The difficulty here is that the dataset is to large to be loaded at once. Because the extraction of the unique values for a large dataset takes some time I decided to save the created lists as a pickle file to be able to load them in after a restart of the notebook.

In [3]:
def extract_unique_values(data,column, chunksize=None):
    """
    Extracts the unique values for a certain column in a dataframe
    
    :param str, data is the path to a csv
    :column str, column to be filtered
    :chunksize int, defines the size of a batch to load
    
    :return list, of all unique values
    """
    products = []
    
    for chunk in pd.read_csv(data, chunksize=chunksize):
        
        # could be optimized 
        t = chunk[column].value_counts()
        t = pd.DataFrame(t).reset_index()
        t = t.rename(columns={'index': 'product'})
        
        for val in t['product'].values.tolist():
            products.append(val)
    list_set = set(products)
    unique_val = list(list_set)
    
    return unique_val

In [4]:
# products = extract_unique_values('Recommender4Retail.csv', 'product_id', chunksize=10_000)

In [5]:
"""with open('product_ids.pkl', 'wb') as f:
    pickle.dump(products, f)"""

"with open('product_ids.pkl', 'wb') as f:\n    pickle.dump(products, f)"

In [6]:
# orders = extract_unique_values('Recommender4Retail.csv', 'order_id', chunksize=10_000)

In [7]:
"""with open('order_ids.pkl', 'wb') as f:
    pickle.dump(orders, f)"""

"with open('order_ids.pkl', 'wb') as f:\n    pickle.dump(orders, f)"

In [8]:
# load saved data to 

with open('product_ids.pkl', 'rb') as f:
    products = pickle.load(f)

with open('order_ids.pkl', 'rb') as f:
    orders = pickle.load(f)

In [9]:
f'Total number of Products in Recommender4Retail.csv: {len(products)}' 
# Products: 49_685

'Total number of Products in Recommender4Retail.csv: 49685'

In [10]:
f'Total number of Orders in Recommender4Reteail.csv: {len(orders)}' 
# Orders: 3_346_083

'Total number of Orders in Recommender4Reteail.csv: 3346083'

### Populate Dataframe
----
The code above created two lists called `products` and `orders` representing all products and orders in the dataset.
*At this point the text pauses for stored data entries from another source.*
(** The buffer [watchURL] allocates meets the precondition of the
    evaluator. *)
Lemma window_precondition (h : list checkStatus) (okPeriods alarmPeriods : Z) :
  is_int okPeriods -> is_int alarmPeriods ->
  len h = max okPeriods alarmPeriods ->
  1 <= okPeriods -> 1 <= alarmPeriods ->
  len h <= max_int /\ 1 <= okPeriods <= len h /\ 1 <= alarmPeriods <= len h.
Proof.
  unfold is_int. rewrite max_spec. intros. lia.
Qed.

(** C1: on a buffer of length max(N_ok, N_alarm) with both thresholds at
    least 1, [getNewStatus] returns Ok if the last N_ok entries are all Ok,
    otherwise Alarm if the last N_alarm entries are all Alarm, otherwise
    Unknown; in particular a buffer ending in N_ok entries Ok evaluates to
    Ok whatever the older entries are. *)
Theorem getNewStatus_follows_rule :
  forall (history : list checkStatus) (okPeriods alarmPeriods : Z),
    is_int okPeriods -> is_int alarmPeriods ->
    len history = max okPeriods alarmPeriods ->
    1 <= okPeriods -> 1 <= alarmPeriods ->
    getNewStatus history okPeriods alarmPeriods
    = Ret (if all_are checkStatusOk (lastn okPeriods history)
           then checkStatusOk
           else if all_are checkStatusAlarm (lastn alarmPeriods history)
                then checkStatusAlarm
                else checkStatusUnknown)
    /\ (forall older recent,
           history = older ++ recent ->
           len recent = okPeriods ->
           all_are checkStatusOk recent = true ->
           getNewStatus history okPeriods alarmPeriods = Ret checkStatusOk).
Proof.
  intros h ok al Hok Hal Hlen H1 H2.
  destruct (window_precondition h ok al Hok Hal Hlen H1 H2) as (Hm & Ho & Ha).
  pose proof (getNewStatus_rule h ok al Hm Ho Ha) as Hr. unfold rule in Hr.
  split; [exact Hr|].
  intros older recent -> Hrec Hall. rewrite Hr.
  rewrite <- Hrec, lastn_app_exact, Hall. reflexivity.
Qed.

Lemma getNewStatus_follows_rule_witness :
  getNewStatus [checkStatusAlarm; checkStatusOk; checkStatusOk] 2 3
  = Ret checkStatusOk.
Proof.
  destruct (getNewStatus_follows_rule
              [checkStatusAlarm; checkStatusOk; checkStatusOk] 2 3) as [_ H].
  - unfold is_int, min_int, max_int; lia.
  - unfold is_int, min_int, max_int; lia.
  - reflexivity.
  - lia.
  - lia.
  - apply (H [checkStatusAlarm] [checkStatusOk; checkStatusOk]); reflexivity.
Defined.
(** * Dictionaries of telran-backend-hw24: [Entry], [BaseDict], [MyDict],
      [MySortedDict] and [DictCache]

    A shallow embedding of the Python sources under [src/]:
    - [Entry.py]        the key/value pair compared and hashed by its key,
    - [BaseDict.py]     the abstract dictionary and the API derived from the
                        four storage methods,
    - [MyDict.py]       storage in a Python [set] of entries,
    - [MySortedDict.py] storage in a [SortedSet] of entries,
    - [DictCache.py]    the bounded cache built on [OrderedDict].

    Python objects are mutable; every method is a state transformer that
    returns the outcome of the call (a value or a raised exception) together
    with the state of the object after the call.  An exception does not roll
    the state back. *)

From Equations Require Import Equations.
From stdpp Require Import base option list gmap fin_maps sorting strings pretty.
From Stdlib Require Import ZArith Lia OrderedTypeEx.

Local Open Scope Z_scope.
Local Open Scope nat_scope.

(** ** Exceptions and the method monad *)

(** The exception classes the sources raise.  The argument of the exception
    (the key, the message) is not modelled. *)
Inductive exn : Set :=
| KeyError
| IndexError.

#[global] Instance exn_eq_dec : EqDecision exn.
Proof. solve_decision. Defined.

(** Outcome of a call: an exception or a returned value. *)
Definition outcome (A : Type) : Type := exn + A.

(** A method of an object with state [S] returning an [A]. *)
Definition M (S A : Type) : Type := S → outcome A * S.

#[global] Instance M_ret {S} : MRet (M S) := λ A a s, (inr a, s).

#[global] Instance M_bind {S} : MBind (M S) := λ A B f m s,
  match m s with
  | (inr a, s') => f a s'
  | (inl e, s') => (inl e, s')
  end.

Definition raise {S A} (e : exn) : M S A := λ s, (inl e, s).

(** Reading, writing and fallibly writing the state. *)
Definition reads {S A} (f : S → A) : M S A := λ s, (inr (f s), s).

Definition writes {S} (f : S → S) : M S unit := λ s, (inr tt, f s).

Definition tries {S} (f : S → outcome S) : M S unit :=
  λ s, match f s with
       | inr s' => (inr tt, s')
       | inl e => (inl e, s)
       end.

(** A fallible read of the state. *)
Definition attempts {S A} (f : S → outcome A) : M S A := λ s, (f s, s).

(** The value a call returns (or the exception it raises) and the state it
    leaves. *)
Definition result {S A} (m : M S A) (s : S) : outcome A := (m s).1.
Definition after {S A} (m : M S A) (s : S) : S := (m s).2.

(** Python's [None], which the sources pass where a [V] is expected
    (the probe entries, the default of [get] and [setdefault]). *)
Class PyNone (V : Type) := py_None : V.

#[global] Instance option_PyNone {A} : PyNone (option A) := None.

(** ** Entry.py *)

(** [@dataclass(order=True, frozen=True) class Entry]: [key] takes part in
    comparisons, [value] is declared with [compare=False, hash=False]. *)
Record Entry (K V : Type) : Type := mkEntry { key : K; value : V }.
Arguments mkEntry {K V} _ _.
Arguments key {K V} _.
Arguments value {K V} _.

(** Python's [<] on keys, with the laws of a strict total order; [==] on keys
    is decidable equality. *)
Class PyOrd (K : Type) `{EqDecision K} : Type := {
  py_lt : K → K → bool;
  py_lt_irrefl x : py_lt x x = false;
  py_lt_trans x y z : py_lt x y = true → py_lt y z = true → py_lt x z = true;
  py_lt_total x y : py_lt x y = false → py_lt y x = false → x = y
}.

Section entry.
Context {K V : Type} `{EqDecision K}.

(** The generated [__eq__] compares the tuples of the compared fields,
    [(self.key,) == (other.key,)]. *)
Definition Entry_eqb (a b : Entry K V) : bool := bool_decide (key a = key b).

(** The generated [__lt__] compares [(self.key,) < (other.key,)]: tuples are
    compared at the first position where they differ, and equal tuples are
    not less than one another. *)
Definition Entry_ltb `{!PyOrd K} (a b : Entry K V) : bool :=
  if decide (key a = key b) then false else py_lt (key a) (key b).

End entry.

Class PyStr (A : Type) := py_str : A → string.
#[global] Hint Mode PyStr ! : typeclass_instances.

#[global] Instance string_PyStr : PyStr string := λ s, s.
#[global] Instance Z_PyStr : PyStr Z := λ z, pretty z.
#[global] Instance option_PyStr {A} `{!PyStr A} : PyStr (option A) := λ o,
  match o with
  | Some a => py_str a
  | None => "None"%string
  end.

Section entry_methods.
Context {K V : Type}.


(** [return f"'{self.key}': {self.value}"] *)
Definition Entry__str__ `{!PyStr K} `{!PyStr V} (e : Entry K V) : string :=
  ("'" +:+ py_str (key e) +:+ "': " +:+ py_str (value e))%string.

End entry_methods.

(** ** BaseDict.py *)

(** The four abstract methods of [BaseDict], over the storage [D] of a
    subclass.  [__len__] is not part of [BaseDict]; both subclasses define
    it, see [PyLen]. *)
Class BaseDict (K V D : Type) : Type := {
  _get_entry : K → D → option (Entry K V);
  _add_entry : Entry K V → D → D;
  _remove_entry : Entry K V → D → outcome D;
  _entries : D → list (Entry K V)
}.

Class PyLen (D : Type) := __len__ : D → nat.

Section base_dict.
Context {K V D : Type} `{!BaseDict K V D}.

(** [return entry.value if entry is not None else default] *)
Definition _value_or_default (entry : option (Entry K V)) (default : V) : V :=
  match entry with
  | Some e => value e
  | None => default
  end.

(** [entry = self._get_entry(key)]
    [if entry is not None: self._remove_entry(entry)]
    [self._add_entry(Entry(key, value))] *)
Definition __setitem__ (k : K) (v : V) : M D unit :=
  entry ← reads (_get_entry k);
  (match entry with
   | Some e => tries (_remove_entry e)
   | None => mret tt
   end);;
  writes (_add_entry (mkEntry k v)).

(** [entry = self._get_entry(key)]
    [if entry is None: raise KeyError(key)]
    [return entry.value] *)
Definition __getitem__ (k : K) : M D V :=
  entry ← reads (_get_entry k);
  match entry with
  | None => raise KeyError
  | Some e => mret (value e)
  end.

(** [return self._value_or_default(self._get_entry(key), default)] *)
Definition get (k : K) (default : V) : M D V :=
  entry ← reads (_get_entry k);
  mret (_value_or_default entry default).

(** [entry = self._get_entry(key)]
    [if entry is None: self._add_entry(Entry(key, default))]
    [return self._value_or_default(entry, default)] *)
Definition setdefault (k : K) (default : V) : M D V :=
  entry ← reads (_get_entry k);
  (match entry with
   | None => writes (_add_entry (mkEntry k default))
   | Some _ => mret tt
   end);;
  mret (_value_or_default entry default).

(** [pop(key, default=_sentinel)]: an omitted [default] is the sentinel,
    here [None]; a supplied one is [Some d].
    [entry = self._get_entry(key)]
    [if entry is None and default is self._sentinel: raise KeyError(key)]
    [if entry is not None: self._remove_entry(entry)]
    [return self._value_or_default(entry, default)] *)
Definition pop (k : K) (default : option V) : M D V :=
  entry ← reads (_get_entry k);
  match entry, default with
  | None, None => raise KeyError
  | None, Some d => mret (_value_or_default None d)
  | Some e, _ => tries (_remove_entry e);; mret (value e)
  end.

(** [old_entry = self._get_entry(key)]
    [if old_entry is not None: self._remove_entry(old_entry)]
    [self._add_entry(Entry(key, value))] *)
Definition update (k : K) (v : V) : M D unit :=
  old_entry ← reads (_get_entry k);
  (match old_entry with
   | Some e => tries (_remove_entry e)
   | None => mret tt
   end);;
  writes (_add_entry (mkEntry k v)).

(** [[(e.key, e.value) for e in self._entries()]] *)
Definition items (d : D) : list (K * V) := (λ e, (key e, value e)) <$> _entries d.

(** [[e.key for e in self._entries()]] *)
Definition keys (d : D) : list K := key <$> _entries d.

(** [[e.value for e in self._entries()]] *)
Definition values (d : D) : list V := value <$> _entries d.

(** [str_entries = (str(entry) for entry in self._entries())]
    [return "{" + ", ".join(str_entries) + "}"] *)
Definition __str__ `{!PyStr K} `{!PyStr V} (d : D) : string :=
  ("{" +:+ String.concat ", " (Entry__str__ <$> _entries d) +:+ "}")%string.

(** The calls a client makes on a dictionary, and a program of such calls.
    A client that catches the exception of a call goes on with the object as
    the call left it. *)
Inductive call : Type :=
| CallSetitem (k : K) (v : V)
| CallGetitem (k : K)
| CallGet (k : K) (default : V)
| CallSetdefault (k : K) (default : V)
| CallPop (k : K) (default : option V)
| CallUpdate (k : K) (v : V).

Definition do_call (c : call) (d : D) : D :=
  match c with
  | CallSetitem k v => after (__setitem__ k v) d
  | CallGetitem k => after (__getitem__ k) d
  | CallGet k default => after (get k default) d
  | CallSetdefault k default => after (setdefault k default) d
  | CallPop k default => after (pop k default) d
  | CallUpdate k v => after (update k v) d
  end.

Definition do_calls (cs : list call) (d : D) : D := foldl (λ d c, do_call c d) d cs.

(** What a call hands to the client: the exception, or the returned value,
    which is [None] for the methods without [return]. *)
Definition returned {A} (f : A → option V) (o : outcome A) : outcome (option V) :=
  match o with
  | inl e => inl e
  | inr a => inr (f a)
  end.

Definition call_result (c : call) (d : D) : outcome (option V) :=
  match c with
  | CallSetitem k v => returned (λ _, None) (result (__setitem__ k v) d)
  | CallGetitem k => returned Some (result (__getitem__ k) d)
  | CallGet k default => returned Some (result (get k default) d)
  | CallSetdefault k default => returned Some (result (setdefault k default) d)
  | CallPop k default => returned Some (result (pop k default) d)
  | CallUpdate k v => returned (λ _, None) (result (update k v) d)
  end.

End base_dict.

(** ** Python's set of entries *)

(** A Python [set] of entries.  Entries are hashed and compared by key alone,
    so a set holds at most one entry for a key and keeps the entry that was
    added first: it is a finite map from the key to the value of the stored
    entry.  The order in which a [set] is iterated is not specified by
    Python; it is the order of [map_to_list] here. *)
Module PySet.
Section py_set.
Context {K V : Type} `{Countable K}.

(** [set()] *)
Definition empty : gmap K V := ∅.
With this information, we can calculate the support for every product. The function `product_order_df` creates a DataFrame containing the columns `n_orders` which represents the amount of orders for every product(index = product_id) and `sup_product` which is a placeholder for the support of the product. 

In [11]:
def calc_product_count():
    %timeit
    chunks = pd.read_csv("Recommender4Retail.csv",chunksize=10_000)
    subsets = [chunk.groupby('product_id')['product_id'].agg(['count']) for chunk in chunks]

    product_order = pd.concat(subsets).groupby(level=0).sum()
    
    product_order.reset_index(inplace=True)
    return product_order

# calc_product_count()

In [12]:
#save list
"""with open('product_n_order.pkl', 'wb') as f:
    pickle.dump(product_order, f)"""

"with open('product_n_order.pkl', 'wb') as f:\n    pickle.dump(product_order, f)"

In [13]:
# load list
with open('product_n_order.pkl', 'rb') as f:
    product_order = pickle.load(f)

n_product_order = product_order['count'].sum()
'Total number of Products bought: {}'.format(n_product_order)

'Total number of Products bought: 33819106'

### Calcuate the Support of the Products
-----

The Apriori - Algoritmn works with two probabilistic measurements which rate the assoziationrules: Support and Confidence. The Algorithmen expects the values `minsupp` and `minconf`. The support represents the probability of an item being in a basket.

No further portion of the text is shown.